L’agence va maintenant s’intéresser essentiellement aux dysfonctionnements dans les ateliers et dans les ouvrages d’épuration (pollutions accidentelles). Un travail sera également effectué sur l’impact des eaux pluviales, qui peuvent créer des dysfonctionnements des ouvrages, aussi bien industriels que collectifs. Enfin, un travail sera fait dans le domaine des petites pollutions provenant des très petites entreprises et des artisans qui, cumulées, représentent des pollutions assez importantes.

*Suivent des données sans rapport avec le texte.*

(* ===== verification/BuildFlowSpec.v ===== *)
(** * What a build does and what its response means

    Theorems about [BuildFlow]: a build that is refused writes nothing, one that
    is not writes in phases; a response without errors means that everything
    asked for is there; an edge whose configuration was rejected does not stay
    behind unreported. *)
From S2P Require Import Prelude GoErrors Names Graph Json FlowIssues Authoring Tools ToolsSpec BuildFlow.

Open Scope string_scope.
Open Scope list_scope.

(** ** The phases of a build *)

Definition flow_call (c : Call) : Prop := match c with CreateFlow _ => True | _ => False end.
Definition node_call (c : Call) : Prop :=
  match c with AddNode _ _ | LabelNode _ _ | RepositionNode _ _ _ => True | _ => False end.
Definition settings_call (c : Call) : Prop := match c with ConfigureNodeSettings _ _ _ => True | _ => False end.
Definition edge_call (c : Call) : Prop := match c with AddEdge _ _ _ _ => True | _ => False end.
Definition config_call (c : Call) : Prop :=
  match c with ConfigureEdge _ _ _ _ | ApplyFlowChanges _ => True | _ => False end.

Definition in_phases (l : list Call) : Prop :=
  exists flow nodes settings edges samples configs,
    l = flow ++ nodes ++ settings ++ edges ++ samples ++ configs /\
    Forall flow_call flow /\ Forall node_call nodes /\ Forall settings_call settings /\ Forall edge_call edges /\
    Forall scenario_call samples /\ Forall config_call configs.

(** Reading is allowed everywhere. *)
Definition or_reads (P : Call -> Prop) (c : Call) : Prop := reads_only c = true \/ P c.

Ltac calls_tac := repeat first [ solve [only_tac] | simple apply only_ask; by (left + right) | only_tac ].

Section build.
  Context `{MapRange unit} `{MapRange obj}.
  Variable unmarshal : string -> option json.
  Variable e : ExecutionContext.

Lemma only_ctx_err (P : Call -> Prop) : only (or_reads P) (ctx_err e).
Proof. apply only_ask. by left. Qed.
#[local] Hint Resolve only_ctx_err : calls.

Lemma only_reads (P : Call -> Prop) {A} (m : M A) : only (fun c => reads_only c = true) m -> only (or_reads P) m.
Proof. apply only_mono. by left. Qed.

Lemma only_check_components (getModule : string -> Answer (option ModuleInfo)) (nodes : list nodeSpec) (cache : gmap string ModuleInfo)
    (byAlias : gmap string ComponentInfo) :
  only (fun c => reads_only c = true) (check_components getModule cache byAlias nodes).
Proof. revert cache byAlias. induction nodes as [|n nodes IH]; intros cache byAlias; cbn [check_components]; only_tac. Qed.

Lemma only_components (nodes : list nodeSpec) : only (fun c => reads_only c = true) (components e nodes).
Proof. unfold components. destruct (ModuleCatalog e); [apply only_check_components|apply only_ret]. Qed.

Lemma only_create_flow : only (or_reads flow_call) (create_flow e).
Proof. unfold create_flow. only_tac; apply only_ask; by right. Qed.

Lemma only_label_node (n : nodeSpec) (nodeID : string) : only (or_reads node_call) (label_node e n nodeID).
Proof. unfold label_node. only_tac; apply only_ask; by right. Qed.

Lemma only_place_node (n : nodeSpec) (nodeID : string) : only (or_reads node_call) (place_node e n nodeID).
Proof. unfold place_node. only_tac; apply only_ask; by right. Qed.
#[local] Hint Resolve only_label_node only_place_node : calls.

Lemma only_create_nodes (add : string -> string -> Answer AddNodeResult) (nodes : list nodeSpec) (b : Build) :
  only (or_reads node_call) (create_nodes e add nodes b).
Proof. revert b. induction nodes as [|n nodes IH]; intros b; cbn [create_nodes]; only_tac; apply only_ask; by right. Qed.

Lemma only_configure_nodes (nodes : list nodeSpec) (b : Build) : only (or_reads settings_call) (configure_nodes e nodes b).
Proof. revert b. induction nodes as [|n nodes IH]; intros b; cbn [configure_nodes]; only_tac; apply only_ask; by right. Qed.
Definition target_port_info (toNode toPort : string) : M obj :=
  match PortInspector e with
  | None => mret []
  | Some inspect =>
      r ← ask (InspectPort toNode toPort) (inspect toNode toPort);
      mret (match r with
            | Ok (Some info) =>
                [("target_port_schema", pi_Schema info)] ++
                (if is_nil (pi_ExampleData info) then [] else [("target_port_example", pi_ExampleData info)])
            | _ => []
            end)
  end.

(** An edge that was just made, configured in the same call. *)
Definition configure_new_edge (input : obj) (edgeID : string) : M Edit :=
  res ← editFlowConfigureEdge (obj_set "edge_id" (JStr edgeID) input);
  mret (mkToolResult (Success res)
          (Some (obj_set "edge_created" (JBool true) (obj_set "edge_id" (JStr edgeID) (default [] (Output res))))) (Error res)).

Definition editFlowAddEdge (input : obj) : M Edit :=
  match EdgeAdder e with
  | None => mret (refused "edge adder not configured")
  | Some add =>
      let fromNode := text_at input "from_node" in
      let fromPort := text_at input "from_port" in
      let toNode := text_at input "to_node" in
      let toPort := text_at input "to_port" in
      if (fromNode =? "") || (fromPort =? "") then mret (refused "from_node and from_port are required for add_edge")
      else if (toNode =? "") || (toPort =? "") then mret (refused "to_node and to_port are required for add_edge")
      else
        wrong ← check_port fromNode fromPort "source" "output";
        match wrong with
        | Some msg => mret (refused msg)
        | None =>
            wrong ← check_port toNode toPort "target" "input";
            match wrong with
            | Some msg => mret (refused msg)
            | None =>
                r ← ask (AddEdge fromNode fromPort toNode toPort) (add fromNode fromPort toNode toPort);
                match r with
                | Err err => mret (refused ("failed to add edge: " +:+ error_text err))
                | Ok r =>
                    match obj_get "configuration" input with
                    | Some (JObj _ | JStr _) => configure_new_edge input (ae_EdgeID r)
                    | _ =>
                        let out := [("edge_id", JStr (ae_EdgeID r)); ("needs_configuration", JBool (ae_NeedsConfiguration r))] in
                        if negb (ae_NeedsConfiguration r) then mret (done_with out)
                        else
                          info ← target_port_info toNode toPort;
                          mret (done_with (out ++
                            [("hint", JStr "Use edit_flow with action=configure_edge and configuration matching the target_port_schema below.")] ++ info))
                    end
                end
            end
        end
  end.
(** A port that does not exist is never wired: when one end of the edge is
    on a node that has published its ports and the port is not among them,
    [add_edge] fails and nothing at all was written. *)
Theorem missing_port_never_wired inspect (input : obj) (h : History) :
  PortInspector e = Some inspect -> text_at input "action" = "add_edge" ->
  port_missing inspect (text_at input "from_node") (text_at input "from_port") \/
  port_missing inspect (text_at input "to_node") (text_at input "to_port") ->
  Success (Execute unmarshal decode_error e input h).1 = false /\
  exists l, (Execute unmarshal decode_error e input h).2 = l ++ h /\ writes l = [].
Proof.
  intros Hi Ha Hm. unfold Execute. rewrite Ha. cbn -[editFlowAddEdge].
  assert (Hadd : Success (editFlowAddEdge unmarshal decode_error e input h).1 = false /\
    exists l, (editFlowAddEdge unmarshal decode_error e input h).2 = l ++ h /\ writes l = []).
  2:{ rewrite run_bind. destruct (editFlowAddEdge _ _ _ _ _) as [res h1]. cbn [fst snd] in Hadd.
      destruct Hadd as [Hs Hl]. unfold scaffoldAfterEdgeChange. rewrite Hs. by destruct (ScenarioManager e), (TinyNodeCRManager e). }
  unfold editFlowAddEdge. destruct (EdgeAdder e); [|split; [done|by exists []]]. cbv zeta.
  destruct (_ || _); [split; [done|by exists []]|]. destruct (_ || _); [split; [done|by exists []]|].
  rewrite !(run_bind (check_port e (text_at input "from_node") _ _ _)).
  destruct (only_check_port (text_at input "from_node") (text_at input "from_port") "source" "output" h) as (l1 & Hl1 & Hr1).
  destruct (check_port e (text_at input "from_node") _ _ _ h) as [[msg|] h1] eqn:E1; cbn [fst snd] in Hl1; subst h1.
  { split; [done|]. exists l1. split; [done|by apply writes_reads]. }
  destruct Hm as [Hm|Hm].
  { destruct (check_port_missing inspect _ _ "source" "output" h Hi Hm) as (msg & l & E & _). congruence. }
  destruct (check_port_missing inspect _ _ "target" "input" (l1 ++ h) Hi Hm) as (msg & l & E & Hw).
  rewrite !(run_bind (check_port e _ _ _ _)), E. split; [done|]. exists (l ++ l1). cbn. split; [by rewrite (assoc_L (++))|].
  by rewrite writes_app, (writes_reads _ Hr1), Hw.
Qed.
End edit.

Section demo.
#[local] Instance demo_range : MapRange unit := map_range_some_order unit.
#[local] Instance demo_range_obj : MapRange obj := map_range_some_order obj.
#[local] Instance demo_range_node : MapRange TinyNode := map_range_some_order TinyNode.

Definition demo_inspect (node port : string) : Answer (option PortInspectResult) := fun _ =>
  if (port =? "_settings") || (port =? "out") then Ok (Some (mkInspect JNull JNull)) else Err (ErrorString "no such port").

Definition demo_context : ExecutionContext :=
  {| ProjectName := "p"; FlowName := "f"; ctx_done := fun _ => false; ProjectReader := None; ModuleCatalog := None;
     FlowCreator := None; FlowModifier := None; PortInspector := Some demo_inspect; NodeAdder := None; NodeLabeler := None;
     NodeRepositioner := None; NodeSettingsConfigurer := None; NodeSharer := None;
     EdgeAdder := Some (fun f fp t tp _ => Ok (mkAddEdgeResult "e1" true));
     EdgeConfigurer := Some (fun _ _ _ _ _ => Ok (mkConfigureResult false "type mismatch" "" []));
     TinyNodeCRManager := None; ScenarioManager := None;
     SolutionExportFetcher := None; DashboardPageApplier := None; ScenarioApplier := None |}.

Definition demo_edit (to_port : string) : obj :=
  [("action", JStr "add_edge"); ("from_node", JStr "a"); ("from_port", JStr "out"); ("to_node", JStr "b");
   ("to_port", JStr to_port); ("configuration", JObj [("x", JStr "{{$}}")])].

Lemma missing_port_never_wired_witness :
  Success (Execute (fun _ => None) (fun s => s) demo_context (demo_edit "nowhere") []).1 = false /\
  exists l, (Execute (fun _ => None) (fun s => s) demo_context (demo_edit "nowhere") []).2 = l ++ [] /\ writes l = [].
Proof.
  apply (missing_port_never_wired (fun _ => None) (fun s => s) demo_context demo_inspect (demo_edit "nowhere") []).
  - reflexivity.
  - reflexivity.
  - right. intros h. split; reflexivity.
Defined.

(** An edge added together with a configuration that is rejected stays wired
    without one: nothing is deleted. *)
Example rejected_configuration_leaves_edge :
  let '(r, h) := Execute (fun _ => None) (fun s => s) demo_context (demo_edit "out") [] in
  Success r = false /\
  writes h = [AddEdge "a" "out" "b" "out"; ConfigureEdge "e1" [("x", JStr "{{$}}")] [] ""].
Proof. vm_compute. done. Qed.
End demo.
(* ===== verification/Usage.v ===== *)
(** * What runs consume, and what the tools say of recorded runs

    [module/usage.go]: the amounts a hop meters. [pkg/tools/get_usage.go],
    [get_trace_detail.go], [get_traces.go]: the tools that read recorded runs.

    Amounts are float64 and are added in the order the code adds them. The
    reader of traces is a service; the parser of durations, the conversion of a
    float that is out of range and the decoder of number literals are
    parameters. *)
From S2P Require Import Prelude GoErrors Json Backoff Publish Authoring Tools.
From Stdlib Require Import SpecFloat.

Open Scope string_scope.
Open Scope list_scope.

(** ** Metering *)

Definition UsageAttrPrefix : string := "tiny.usage.".

Abbreviation Amounts := (gmap string spec_float).

Definition zero : spec_float := S754_zero false.
Definition float_add (a b : spec_float) : spec_float := SFadd prec64 emax64 a b.

(** The calls of a sink are serialised by its mutex; a sink is the state they
    work on. *)
Definition add (counts : Amounts) (unit : string) (amount : spec_float) : Amounts :=
  <[unit := float_add (default zero (counts !! unit)) amount]> counts.

Definition total (counts : Amounts) : option Amounts := if decide (counts = ∅) then None else Some counts.

(** The sink of the context, if it has one. *)
Definition Meter (sink : option Amounts) (unit : string) (amount : spec_float) : option Amounts :=
  if (unit =? "") || SFleb amount zero then sink
  else (fun counts => add counts unit amount) <$> sink.

(** ** get_usage *)

Record TraceSummary := mkSummary {
  tsum_ID : string;
  tsum_Spans : Z;
  tsum_Errors : Z;
  tsum_Data : Z;
  tsum_Duration : Z;
  tsum_Start : Z;
  tsum_End : Z;
}.

(** A node's name is what precedes the last colon of the target. *)
Definition nodeOf (span : TraceSpanInfo) : string :=
  let target := if tsi_To span =? "" then tsi_Port span else tsi_To span in
  match go_cut_last ":" target with
  | Some (before, _) => before
  | None => if target =? "" then "(unknown)" else target
  end.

En ce qui concerne le financement et dans le cadre de la notification à Bruxelles, l’Agence de l’eau Artois Picardie limite les financements des travaux aux actions prioritaires. Chaque année, des établissements sont donc pré-sélectionnés pour être financés. Les établissements qui font l’objet d’une mise en demeure portant sur le projet qui est présenté à l’Agence ne peuvent pas être financés. Les montants des investissements éligibles sont limités aux ouvrages ou aux parts d’ouvrages se situant au delà des normes communautaires ou nationales. Relativement floue, cette notion est néanmoins imposée par Bruxelles.
Pour un projet, un plafond d’investissements finançables est calculé. L’objectif est de fiabiliser et d’améliorer la qualité de l’eau, pour permettre au milieu naturel d’atteindre cette qualité. Le plafond de l’investissement finançable est calculé sur le flux de pollution supplémentaire éliminée par le projet. On multiplie les flux obtenus par des taux, par paramètres de pollution (’/kg), ce qui donne les investissements finançables.
Les investissements liés à la lutte contre la pollution toxique ne sont pas plafonnés (le 1er kg rejeté étant à priori nuisible au milieu naturel).
En ce qui concerne le conseil et l’exploitation, il s’agit d’assurer le bon fonctionnement des ouvrages existants (c’est une politique qui existe depuis très longtemps). Cela prend en compte la formation des maîtres d’ouvrage sur le fonctionnement de leur installation. Il y a un souhait d’intégrer, dans ce conseil, le management environnemental, appliqué sur l’ouvrage d’épuration et, pourquoi pas, sur les ateliers eux-mêmes. L’enjeu est d’assurer la maîtrise des pollutions accidentelles et des pointes de pollution. Il s’agit également d’améliorer l’échange de données entre les industriels et les administrations.

Roger PRUVOST
Il est étonnant de voir le degré de pollution, en ce qui concerne les pollutions ménagères par rapport aux pollutions industrielles, en sachant qu’on n’épure pas la même chose. Les chiffres présentés peuvent-ils être considérés comme normaux ou peut-on penser que beaucoup de stations d’épuration n’ont pas les performances suffisantes ?

Serge PERDRIX
La différence entre les stations collectives et les stations industrielles se situe au niveau de la collecte et du traitement de la pollution.
Un industriel collecte bien ses eaux et les traite ensuite selon un dispositif dédié à un type de pollution généralement de qualité constante. On obtient un rendement qui est généralement de l’ordre de 90%. En collectivité, on se situe plutôt autour de 70 à 80% sur la matière organique et de 50% sur l’azote. De plus, tous les flux de pollution raccordés ne sont pas traités dans la station d’épuration.
Effectivement, une part importante (au moins le tiers de la pollution brute) repart au milieu naturel, dans le cadre des déversoirs d’orage. Les effluents sont mélangés et les volumes sont trop importants pour être traités en station urbaine. Les pollutions dues aux collectivités locales sont très préoccupantes et les solutions sont très onéreuses. Indirectement, ce raisonnement pousserait les industriels à traiter eux-mêmes leurs effluents, du fait de leur possibilité de mettre en place un dispositif de traitement efficace.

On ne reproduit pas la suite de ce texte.